US 12,190,242 B2
Methods for detecting phantom projection attacks against computer vision algorithms
Ben Nassi, Ramat-Gan (IL); Yuval Elovici, Arugot (IL); Yisroel Avraham Mirsky, Beer Sheva (IL); Dudi Nassi, Holon (IL); and Raz Ben Nethanel, Petah Tikva (IL)
Assigned to B. G. NEGEV TECHNOLOGIES AND APPLICATIONS LTD., Beer Sheva (IL)
Appl. No. 17/779,774
Filed by B. G. NEGEV TECHNOLOGIES AND APPLICATIONS LTD., Beer Sheva (IL)
PCT Filed Nov. 25, 2020, PCT No. PCT/IL2020/051211
§ 371(c)(1), (2) Date May 25, 2022,
PCT Pub. No. WO2021/105985, PCT Pub. Date Jun. 3, 2021.
Claims priority of provisional application 62/940,280, filed on Nov. 26, 2019.
Prior Publication US 2023/0015771 A1, Jan. 19, 2023
Int. Cl. G06N 3/08 (2023.01); G06V 10/25 (2022.01); G06V 10/26 (2022.01); G06V 10/82 (2022.01); G06V 20/00 (2022.01); G06V 20/56 (2022.01); G06V 20/58 (2022.01); B60W 60/00 (2020.01)

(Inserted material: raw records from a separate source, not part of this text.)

(** What a run stores for a candidate that is alone with its key. *)
Lemma migrate_stores (w : World) (files : list File) (f : File)
    (sess : jsonSession ToolCall) :
  quiet w →
  w_fs w = DirOf files →
  NoDup (f_name <$> files) →
  candidates_roundtrip (ToolCall:=ToolCall) files →
  f ∈ files → importable f = true → file_session f = Some sess →
  (∀ g other, g ∈ files → importable g = true → file_session g = Some other →
     Key other = Key sess → g = f) →
  messages_of (Key sess) (w_db w) = [] →
  ∃ n w',
    MigrateFromJSON (ToolCall:=ToolCall) w = (Ok n, w') ∧
    migrating files (listing files) n w' ∧
    GetHistory (Key sess) w' = (Ok (slice_of (Messages sess)), w') ∧
    m_seq <$> select_messages (Key sess) (w_db w')
      = seqZ 1 (Z.of_nat (length (Messages sess))) ∧
    (session_of (Key sess) (w_db w) = None →
     GetSummary (Key sess) w' = (Ok (Summary sess), w')).
Proof.
  intros Hq Hfs Hnd Hrt Hin Himp Hsess Huniq Hempty.
  set (ef := mkDirEntry (f_name f) (f_is_dir f)).
  assert (ef ∈ listing files) as Hef by (apply elem_of_listing; by exists f).
  apply list_elem_of_split in Hef as (before & after & Hsplit).
  assert (NoDup (e_name <$> before ++ ef :: after)) as Hndl.
  { rewrite <- Hsplit. by rewrite listing_names. }
  assert (entry_importable (ToolCall:=ToolCall) files ef = true) as Hief.
  { unfold ef. by rewrite importable_entry. }
  assert (find_file (e_name ef) files = Some f) as Hfind
    by (by apply find_file_unique).
  assert (∀ e g other,
            e ∈ before ++ after → entry_importable files e = true →
            find_file (e_name e) files = Some g → file_session g = Some other →
            Key other ≠ Key sess) as Hothers.
  { intros e g other He Hi Hg Ho Heq.
    destruct (find_file_Some _ _ _ Hg) as [Hgin Hgname].
    destruct (entry_importable_true _ _ Hi) as (_ & Hj & _).
    assert (g = f) as ->.
    { apply (Huniq g other); [done| |done|done].
      unfold importable. rewrite Hgname, Hj, Ho. reflexivity. }
    assert (e_name e = e_name ef) as Hsame by (by rewrite <- Hgname).
    rewrite fmap_app, fmap_cons in Hndl.
    apply NoDup_app in Hndl as (_ & Hdisj & Hnd2).
    apply NoDup_cons in Hnd2 as [Hnot _].
    apply elem_of_app in He as [He|He].
    - apply (Hdisj (e_name e)); [by apply list_elem_of_fmap_2|].
      rewrite Hsame. by left.
    - apply Hnot. rewrite <- Hsame. by apply list_elem_of_fmap_2. }
  (* the entries listed before the file *)
  destruct (migrate_loop_frame files (Key sess) Hrt
              before [] 0%Z w)
    as (n1 & w1 & Hrun1 & Hinv1 & Hm1 & Hs1).
  { simpl. rewrite fmap_app in Hndl. by apply NoDup_app in Hndl as (? & _). }
  { split; [done|]. exists files. split_and!; try done.
    - intros e g s He. by apply elem_of_nil in He.
    - intros Hrf. split; [done|]. intros e g He. by apply elem_of_nil in He. }
  { intros e g other He. apply Hothers. apply elem_of_app. by left. }
  simpl in Hinv1.
  (* the file itself *)
  destruct (migrate_step_db files before n1 ef w1 Hrt)
    as (n2 & w2 & Hstep & Hinv2 & _ & Himport).
  { rewrite fmap_app, fmap_cons in Hndl.
    apply NoDup_app in Hndl as (_ & Hdisj & _).
    intros Hin'. apply (Hdisj _ Hin'). by left. }
  { done. }
  destruct (Himport f sess Hief Hfind Hsess) as (v & Hrunv & Hdb2).
  assert (quiet w1) as Hq1 by apply Hinv1.
  assert (json_name (f_name f) = true) as Hjf.
  { unfold importable in Himp. by apply andb_true_iff in Himp as [? _]. }
  destruct (importSession_run sess w1 Hq1 (Hrt f sess Hin Hjf Hsess))
    as (v' & Hrunv' & _ & _ & Hhas & _ & _ & Hfill).
  rewrite Hrunv in Hrunv'. injection Hrunv' as <-.
  destruct Hfill as [Hseq Hrows]; [by rewrite Hm1|].
  (* the entries listed after it *)
  destruct (migrate_loop_frame files (Key sess) Hrt
              after (before ++ [ef]) n2 w2)
    as (n3 & w3 & Hrun3 & Hinv3 & Hm3 & Hs3).
  { by rewrite <- app_assoc. }
  { done. }
  { intros e g other He. apply Hothers. apply elem_of_app. by right. }
  exists n3, w3.
  assert (quiet w3) as [Hf3 Htx3] by apply Hinv3.
  split_and!.
  - rewrite (MigrateFromJSON_listing w files Hfs), Hsplit.
    rewrite (migrate_entries_app before (ef :: after) 0%Z w n1 w1 Hrun1).
    simpl. unfold mbind, M_bind. by rewrite Hstep.
  - rewrite Hsplit. rewrite <- app_assoc in Hinv3. exact Hinv3.
  - rewrite GetHistory_eq by done.
    rewrite (select_consecutive _ _ (length (Messages sess)))
      by (by rewrite Hm3, Hdb2).
    by rewrite Hm3, Hdb2, Hrows.
  - rewrite (select_consecutive _ _ (length (Messages sess)))
      by (by rewrite Hm3, Hdb2).
    by rewrite Hm3, Hdb2.
  - intros Hnone. rewrite GetSummary_eq by done.
    rewrite select_summary_session_of, Hs3, Hdb2.
    destruct (importSession_new_row sess w1 (Ok tt) v) as [Hbad|Hrow].
    + apply Hq1.
    + by rewrite Hs1.
    + done.
    + apply session_of_has in Hhas. done.
    + by rewrite Hrow.
Qed.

CPC G06N 3/08 (2013.01) [G06V 10/25 (2022.01); G06V 10/267 (2022.01); G06V 10/82 (2022.01); G06V 20/56 (2022.01); G06V 20/58 (2022.01); G06V 20/95 (2022.01); B60W 60/001 (2020.02); B60W 2420/403 (2013.01); B60W 2554/00 (2020.02); G06V 2201/08 (2022.01)] 20 Claims
OG exemplary drawing
 
1. A method for protecting a vehicle employing an advanced driver-assistance system (ADAS) from a phantom projection attack, the method comprising:
receiving an image from an image sensor, wherein the received image includes surroundings of the vehicle;
processing the received image to identify a traffic object in the image;
creating multiple processed images from the received image, wherein each processed image highlights a different distinct aspect of the image;
applying the multiple processed images to multiple respective neural network (NN) aspect models trained to correlate the distinct aspect of each processed image with a phantom projection attack;
applying latent representations of the multiple processed images from each of the NN aspect models to a NN combiner model trained to determine whether the latent representations indicate a phantom projection attack; and
responsively to a determination by the NN combiner model that there is a phantom projection attack, issuing a phantom projection indicator to a decision module of the ADAS.